_BRIEF:_ Once the line containing "run d s (decodeValue dataType pointer info normal) = (c, s')" is found in the entries below, restate it and each following line word for word, stopping after the line containing "(** Permissive mode".

Records contained in a dataset:
(** * VLabsExperiment_1: moment tensor, radiation amplitude and synthetic seismograms

    A shallow embedding of the numerical core of the repository:

    - [src/data/tensors.js]                  [strikeDipRakeToMomentTensor]
    - [src/components/SeismicPlot.jsx]       [generateWaveforms]
    - [src/components/SeismicSimulator.jsx]  [generateWaveforms] (a second copy)
    - [src/components/BeachBallDiagram.jsx]  the eigen-pair sort and the
                                             radiation amplitude [u]

    The JavaScript code computes on Numbers.  The embedding is written once,
    over an interface of the Number operations ([JsNumber]) and of the [Math]
    functions ([JsMath]) the code uses, and read in two ways:

    - [Float64], [FloatMath L]: IEEE-754 binary64 (Rocq's primitive floats,
      which are what a JavaScript engine computes with for [+ - * /], unary
      minus and comparison), with the transcendental functions of [Math]
      taken from a record [L : Libm], because ECMAScript leaves their values
      implementation-approximated;
    - [Exact], [ExactMath]: real numbers extended with a NaN, the arithmetic
      the formulas are meant to approximate. *)

From Stdlib Require Import ZArith QArith Reals Floats Lia Lra.
From stdpp Require Import gmap strings list sorting.

Set Warnings "-abstract-large-number".
(** A bool is decoded from the number of the whole word alone, in the same
    way in every mode but for the stop in strict mode: 0 and 1 are the two
    values, 2 to 255 are out of range, and from 256 on the padding is
    wrong. *)
Theorem decodeValue_bool_numeric (bytes : list byte) (mode : DecoderMode) :
  run d s (read pointer (EvmInfo.state info)) = (Returned bytes, s') ->
  let numeric := toBN bytes in
  run d s (decodeValue Types.bool_ pointer info mode) =
  if numeric =? 0 then (Returned (BoolValue Types.bool_ false), s')
  else if numeric =? 1 then (Returned (BoolValue Types.bool_ true), s')
  else
    match mode with
    | strictMode => (Threw StopDecodingError, s')
    | _ =>
        if numeric <? 256
        then
          (Returned
             (BoolErrorResult Types.bool_ (BoolOutOfRangeError numeric)), s')
        else
          (Returned
             (BoolErrorResult Types.bool_
                (BoolPaddingError (toHexString bytes))), s')
    end.
Proof.
  intros Hread numeric. subst numeric. after_read Hread.
  pose proof (paddingLeft_fits bytes 1 ltac:(lia)) as Hpadding.
  change (256 ^ 1) with 256 in Hpadding.
  destruct (Z.ltb_spec (toBN bytes) 256) as [Hfits | Hlarge].
  - replace (checkPaddingLeft bytes 1) with true
      by (symmetry; apply Hpadding; exact Hfits).
    cbn [negb].
    destruct (toBN bytes =? 0); [reflexivity |].
    destruct (toBN bytes =? 1); [reflexivity |].
    destruct mode; reflexivity.
  - replace (checkPaddingLeft bytes 1) with false
      by (symmetry; apply not_true_is_false; rewrite Hpadding; lia).
    cbn [negb].
    replace (toBN bytes =? 0) with false by (symmetry; apply Z.eqb_neq; lia).
    replace (toBN bytes =? 1) with false by (symmetry; apply Z.eqb_neq; lia).
    destruct mode; reflexivity.
Qed.

End Numbers.

(** ** Enums *)


Section Enums.

Context `{Collaborators}.

Variables (d : Driver) (s s' : DriverState d).
Variables (pointer : DataPointer) (info : EvmInfo.t).


(** An enum with an empty list of options: the width of the padding is minus
    infinity, so that the whole word is checked as padding. A word of zero
    bytes is out of range and any other word is a padding error; there is
    never a value. *)
Theorem decodeValue_enum_no_options (enumType : Types.EnumType)
    (bytes : list byte) (mode : DecoderMode) :
  run d s (read pointer (EvmInfo.state info)) = (Returned bytes, s') ->
  let fullType := fullEnumType enumType (EvmInfo.userDefinedTypes info) in
  Types.options fullType = Some [] ->
  run d s (decodeValue (Types.enum enumType) pointer info mode) =
  match mode with
  | strictMode => (Threw StopDecodingError, s')
  | _ =>
      if toBN bytes =? 0
      then
        (Returned
           (EnumErrorResult fullType (EnumOutOfRangeError fullType 0)), s')
      else
        (Returned
           (EnumErrorResult fullType
              (EnumPaddingError fullType (toHexString bytes))), s')
  end.
Proof.
  intros Hread fullType Hoptions.
  after_read Hread. fold fullType. rewrite Hoptions.
  cbn [length]. change (Z.of_nat 0) with 0.
  change (ceilLog2Over8 0) with NegInfinity.
  pose proof (toBN_range bytes) as [Hlow _].
  replace (toBN bytes <? 0) with false by (symmetry; apply Z.ltb_ge; lia).
  assert (Hwhole : slice bytes 0 (Some (neg NegInfinity)) = bytes).
  { rewrite slice_prefix. cbn [neg relativeIndex].
    rewrite Nat2Z.id. apply firstn_all. }
  unfold checkPaddingLeft. rewrite Hwhole.
  pose proof (zero_bytes_toBN bytes) as Hzero.
  destruct (Z.eqb_spec (toBN bytes) 0) as [Hnumber | Hnumber].
  - replace (forallb isZeroByte bytes) with true
      by (symmetry; apply Hzero; exact Hnumber).
    rewrite Hnumber. destruct mode; reflexivity.
  - replace (forallb isZeroByte bytes) with false
      by (symmetry; apply not_true_is_false; rewrite Hzero; exact Hnumber).
    destruct mode; reflexivity.
Qed.

End Enums.

(** ** Permissive mode against normal mode *)

Section Agreement.

Context `{Collaborators}.

Variables (d : Driver) (s : DriverState d) (dataType : Types.Type_).
Variables (pointer : DataPointer) (info : EvmInfo.t).

Lemma normal_result_in_permissive (c : Completion Result)
    (s' : DriverState d) :
  run d s (decodeValue dataType pointer info normal) = (c, s') ->
  (forall result : Result,
     c = Returned result -> isPaddingErrorResult result = false) ->
  run d s (decodeValue dataType pointer info permissive) = (c, s').
Proof.
  unfold decodeValue. rewrite !run_tryBind.
  destruct (run d s (read pointer (EvmInfo.state info)))
    as [[bytes | e] s1]; [| intros Hnormal _; exact Hnormal].
  cbn [DecoderMode_eqb negb andb].
  destruct dataType as
    [| bits | bits | | contractType | [length |] | | [|] | enumType
     | bits places | bits places];
    try (intros Hnormal _; exact Hnormal).
  all: match goal with
       | |- context [if negb ?check then _ else _] => destruct check
       end; cbn [negb run]; intros Hnormal Hvalue;
       [exact Hnormal | injection Hnormal as <- _].
  all: discriminate (Hvalue _ eq_refl).
Qed.

(** Permissive mode and normal mode end in the same way, with the same
    value, error or exception and the same requests answered, unless normal
    mode ends with a padding error. *)
Theorem permissive_agrees_with_normal :
  run d s (decodeValue dataType pointer info permissive) =
  run d s (decodeValue dataType pointer info normal) \/
  exists (result : Result) (s' : DriverState d),
    run d s (decodeValue dataType pointer info normal) =
    (Returned result, s') /\
    isPaddingErrorResult result = true.
Proof.
  unfold decodeValue. rewrite !run_tryBind.
  destruct (run d s (read pointer (EvmInfo.state info)))
    as [[bytes | e] s1]; [| left; reflexivity].
  cbn [DecoderMode_eqb negb andb].
  destruct dataType as
    [| bits | bits | | contractType | [length |] | | [|] | enumType
     | bits places | bits places];
    try (left; reflexivity).
  all: match goal with
       | |- context [if negb ?check then _ else _] => destruct check
       end; cbn [negb]; [left; reflexivity | right].
  all: eexists _, _; split; reflexivity.
Qed.
(** * gw-broadcaster: the relay / admission server

    A shallow embedding of [server/index.ts] (the broadcast server): the
    origin allow-list, session tokens, connection quotas, the state-file
    poller and the connection registry, followed by the properties the
    specification states about them.

    Conventions.
    - JavaScript [Map]s keyed by strings are [gmap string _]; the [clients]
      map, whose iteration order is observable (broadcast order), is an
      association list in insertion order.
    - Times ([Date.now()]) and counters are [Z]; one handler invocation reads
      one clock value [now].
    - What the Node runtime supplies ([URL], [JSON], [String.prototype.trim],
      the sockets of the [ws] package) is an interface: class [Platform] and
      record [Sockets].
    - Handlers run in the monad [M]: state, an effect log, and exceptions. *)

From Stdlib Require Import ZArith List Bool Ascii String Lia.
From stdpp Require Import gmap strings list fin_maps.

#[local] Set Warnings "-register-all".
Local Open Scope string_scope.
Local Open Scope Z_scope.

(* ====================================================================== *)
(** ** JavaScript values                                                   *)
(* ====================================================================== *)

(** A JavaScript [number].  Finite values are restricted to the integers
    (timestamps, counts and millisecond durations are integral). *)
Inductive number :=
| Finite (z : Z)
| Infinity
| NegInfinity
| NaN.

Definition Number_isFinite (n : number) : bool :=
  match n with Finite _ => true | _ => false end.

(** [a === b] on numbers. *)
Definition number_strict_eq (a b : number) : bool :=
  match a, b with
  | Finite x, Finite y => Z.eqb x y
  | Infinity, Infinity => true
  | NegInfinity, NegInfinity => true
  | _, _ => false
  end.

(** What [JSON.parse] produces. *)
Inductive JValue :=
| JNull
| JBool (b : bool)
| JNumber (n : number)
| JString (s : string)
| JArray (items : list JValue)
| JObject (fields : list (string * JValue)).

(** Truthiness of a string: [!s] is [negb (truthy s)]. *)
Definition truthy (s : string) : bool :=
  match s with EmptyString => false | _ => true end.

(** Truthiness of [string | undefined] and [string | null]. *)
Definition truthy_opt (o : option string) : bool :=
  match o with Some s => truthy s | None => false end.

(** Property read [value.key] on a parsed value; [None] is [undefined].
    In an object literal with a repeated key the last binding wins.  The keys
    read by the validator are neither array indices nor [length], so an array
    has none of them. *)
Fixpoint assoc_last (k : string) (fields : list (string * JValue)) : option JValue :=
  match fields with
  | [] => None
  | (k', v) :: rest =>
      match assoc_last k rest with
      | Some w => Some w
      | None => if String.eqb k' k then Some v else None
      end
  end.

Definition get_prop (v : JValue) (k : string) : option JValue :=
  match v with
  | JObject fields => assoc_last k fields
  | _ => None
  end.

(* ====================================================================== *)
(** ** The runtime interface                                               *)
(* ====================================================================== *)

Module URL.
(** The parts of a WHATWG [URL] object the server reads. *)
Record t := mk {
  protocol : string;
  hostname : string;
  pathname : string;
  searchParams : list (string * string);
}.
End URL.
(** * Zemini audio rug: serial decoder, pressure state machines, audio routing

    A shallow embedding of the JavaScript sources
    - [audio-engine.js]: class [AudioEngine] and class [SerialHandler],
    - [script.js]: class [AudioRugApp],
    together with the properties of the design document that can be
    decided on them.

    Conventions.
    - A JavaScript string is the list of its UTF-16 code units ([list N]).
    - A JavaScript object used as a dictionary and a [Map] are [gmap]s.
      The registry of effects is a plain object: a read of it by name also
      finds the properties every object inherits.
    - An [async] method is run by the event loop in parts, and other code
      can run between them.  Of the start of a looped voice, in the engine
      and in the sample player, both parts are given, the one up to the
      first [await] and the one from the last,
      beside the call as one step, which is the two in a row and stands
      for a call nothing else runs into.  The other [async] methods of the
      engine are one step each, taking the outcome of what they await
      (recorder construction) as an argument.  Of the recording methods
      of the application the part before the first [await] is modelled.
    - Console output and calls into collaborators (the observer callback,
      the DOM, the sample player) are returned or logged as events.
    - The sample player of the application (module [Perform]) runs those
      events on the engine.  Its [Map] of playing regions is iterated in
      insertion order and is an association list. *)

From Stdlib Require Import ZArith NArith QArith List Bool String Ascii Lia.
From stdpp Require Import gmap strings list fin_maps.

Local Open Scope Z_scope.

(** ** SerialHandler (audio-engine.js, second class of the file) *)

Module Serial.

(** Code units of the characters the parser looks at. *)
Definition LF : N := 10%N.
Definition COMMA : N := 44%N.
Definition PLUS : N := 43%N.
Definition MINUS : N := 45%N.
Definition ZERO : N := 48%N.
Definition LOWER_X : N := 120%N.
Definition UPPER_X : N := 88%N.

(** The code units of a literal, for examples. *)
Definition js (s : string) : list N :=
  map N_of_ascii (list_ascii_of_string s).

(** [String.prototype.split] with a one-character separator: a string with
    [n] separators gives [n + 1] pieces; the empty string gives one empty
    piece. *)
Fixpoint split (sep : N) (s : list N) : list (list N) :=
  match s with
  | [] => [[]]
  | c :: rest =>
      if N.eqb c sep then [] :: split sep rest
      else match split sep rest with
           | tok :: toks => (c :: tok) :: toks
           | [] => [[c]]
           end
  end.

(** White space and line terminators of ECMAScript, as [trim] and the
    prefix skipping of [parseInt] understand them. *)
Definition isWhiteSpace (c : N) : bool :=
  ((9 <=? c) && (c <=? 13) || (c =? 32) || (c =? 160) || (c =? 5760)
   || (8192 <=? c) && (c <=? 8202) || (c =? 8232) || (c =? 8233)
   || (c =? 8239) || (c =? 8287) || (c =? 12288) || (c =? 65279))%N.

Fixpoint trimStart (s : list N) : list N :=
  match s with
  | c :: rest => if isWhiteSpace c then trimStart rest else s
  | [] => []
  end.

Definition trimEnd (s : list N) : list N := rev (trimStart (rev s)).

Definition trim (s : list N) : list N := trimEnd (trimStart s).

(** Value of a code unit as a digit in the given radix, if it is one. *)
Definition digitValue (radix : Z) (c : N) : option Z :=
  let v :=
    if ((48 <=? c) && (c <=? 57))%N then Some (Z.of_N c - 48)
    else if ((97 <=? c) && (c <=? 122))%N then Some (Z.of_N c - 97 + 10)
    else if ((65 <=? c) && (c <=? 90))%N then Some (Z.of_N c - 65 + 10)
    else None in
  match v with
  | Some d => if d <? radix then Some d else None
  | None => None
  end.

(** The longest prefix of digits, as digit values. *)
Fixpoint digitsPrefix (radix : Z) (s : list N) : list Z :=
  match s with
  | c :: rest =>
      match digitValue radix c with
      | Some d => d :: digitsPrefix radix rest
      | None => []
      end
  | [] => []
  end.

Definition mathInt (radix : Z) (ds : list Z) : Z :=
  fold_left (fun acc d => acc * radix + d) ds 0.

(** The radix [parseInt] settles on and what is left to read: a [0x] or
    [0X] prefix is dropped and selects radix 16. *)
Definition stripPrefix (s : list N) : Z * list N :=
  match s with
  | c0 :: c1 :: rest =>
      if N.eqb c0 ZERO && (N.eqb c1 LOWER_X || N.eqb c1 UPPER_X)
      then (16, rest) else (10, s)
  | _ => (10, s)
  end.

(** [parseInt(s)] without a radix argument: leading white space is skipped,
    one sign is read, the radix is settled, and the longest digit prefix is
    the value; [None] is [NaN] (no digit).

    The result is the exact integer.  JavaScript rounds it to a double (an
    infinity past about 309 digits); the rounding is monotone and fixes
    every integer up to 2^53, so after the clamp to [0,255] applied by the
    only caller both give the same number. *)
Definition parseInt (s : list N) : option Z :=
  let s1 := trimStart s in
  let '(sign, s2) :=
    match s1 with
    | c :: rest =>
        if N.eqb c MINUS then (-1, rest)
        else if N.eqb c PLUS then (1, rest)
        else (1, s1)
    | [] => (1, [])
    end in
  let '(radix, s3) := stripPrefix s2 in
  match digitsPrefix radix s3 with
  | [] => None
  | ds => Some (sign * mathInt radix ds)
  end.

(** [x || 0] on the result of [parseInt]: [NaN] and both zeros give 0. *)
Definition orZero (x : option Z) : Z :=
  match x with
  | Some v => v
  | None => 0
  end.

(** [Math.max(0, Math.min(255, pressure))]. *)
Definition clamp (pressure : Z) : Z := Z.max 0 (Z.min 255 pressure).

(** The callback of [values.map] in [parseSerialData]. *)
Definition decodeValue (val : list N) : Z :=
  let trimmed := trim val in
  let pressure := orZero (parseInt trimmed) in
  clamp pressure.

(** What a call leaves outside the handler: a frame handed to the observer,
    or the warning for a malformed line with the number of values found. *)
Inductive output : Type :=
| Frame (pressureMatrix : list Z)
| Malformed (got : nat).

(** The frames among the outputs. *)
Definition framesOf (out : list output) : list (list Z) :=
  omap (fun o => match o with Frame f => Some f | Malformed _ => None end) out.

(** The fields of the handler the decoder uses.  [onDataReceived] tells
    whether an observer callback is registered ([null] in the
    constructor). *)
Record SerialHandler : Type := {
  readBuffer : list N;
  onDataReceived : bool
}.

Definition parseSerialData (h : SerialHandler) (line : list N) : list output :=
  let values := split COMMA line in
  if Nat.eqb (length values) 100 then
    let pressureMatrix := map decodeValue values in
    if onDataReceived h then [Frame pressureMatrix] else []
  else [Malformed (length values)].

(** [lines.pop()]: the last piece and the pieces before it. *)
Definition pop (lines : list (list N)) : list (list N) * list N :=
  (removelast lines, default [] (last lines)).

(** The body of [lines.forEach] in [processIncomingData]. *)
Definition processLine (h : SerialHandler) (line : list N) : list output :=
  let line := trim line in
  match line with
  | [] => []
  | _ => parseSerialData h line
  end.

Definition processIncomingData (h : SerialHandler) (data : list N)
  : SerialHandler * list output :=
  let buffer := readBuffer h ++ data in
  let '(lines, rest) := pop (split LF buffer) in
  ({| readBuffer := rest; onDataReceived := onDataReceived h |},
   flat_map (processLine h) lines).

_ANSWER SECTION:_
  run d s (decodeValue dataType pointer info normal) = (c, s') ->
  (forall result : Result,
     c = Returned result -> isPaddingErrorResult result = false) ->
  run d s (decodeValue dataType pointer info permissive) = (c, s').
Proof.
  unfold decodeValue. rewrite !run_tryBind.
  destruct (run d s (read pointer (EvmInfo.state info)))
    as [[bytes | e] s1]; [| intros Hnormal _; exact Hnormal].
  cbn [DecoderMode_eqb negb andb].
  destruct dataType as
    [| bits | bits | | contractType | [length |] | | [|] | enumType
     | bits places | bits places];
    try (intros Hnormal _; exact Hnormal).
  all: match goal with
       | |- context [if negb ?check then _ else _] => destruct check
       end; cbn [negb run]; intros Hnormal Hvalue;
       [exact Hnormal | injection Hnormal as <- _].
  all: discriminate (Hvalue _ eq_refl).
Qed.

(** Permissive mode and normal mode end in the same way, with the same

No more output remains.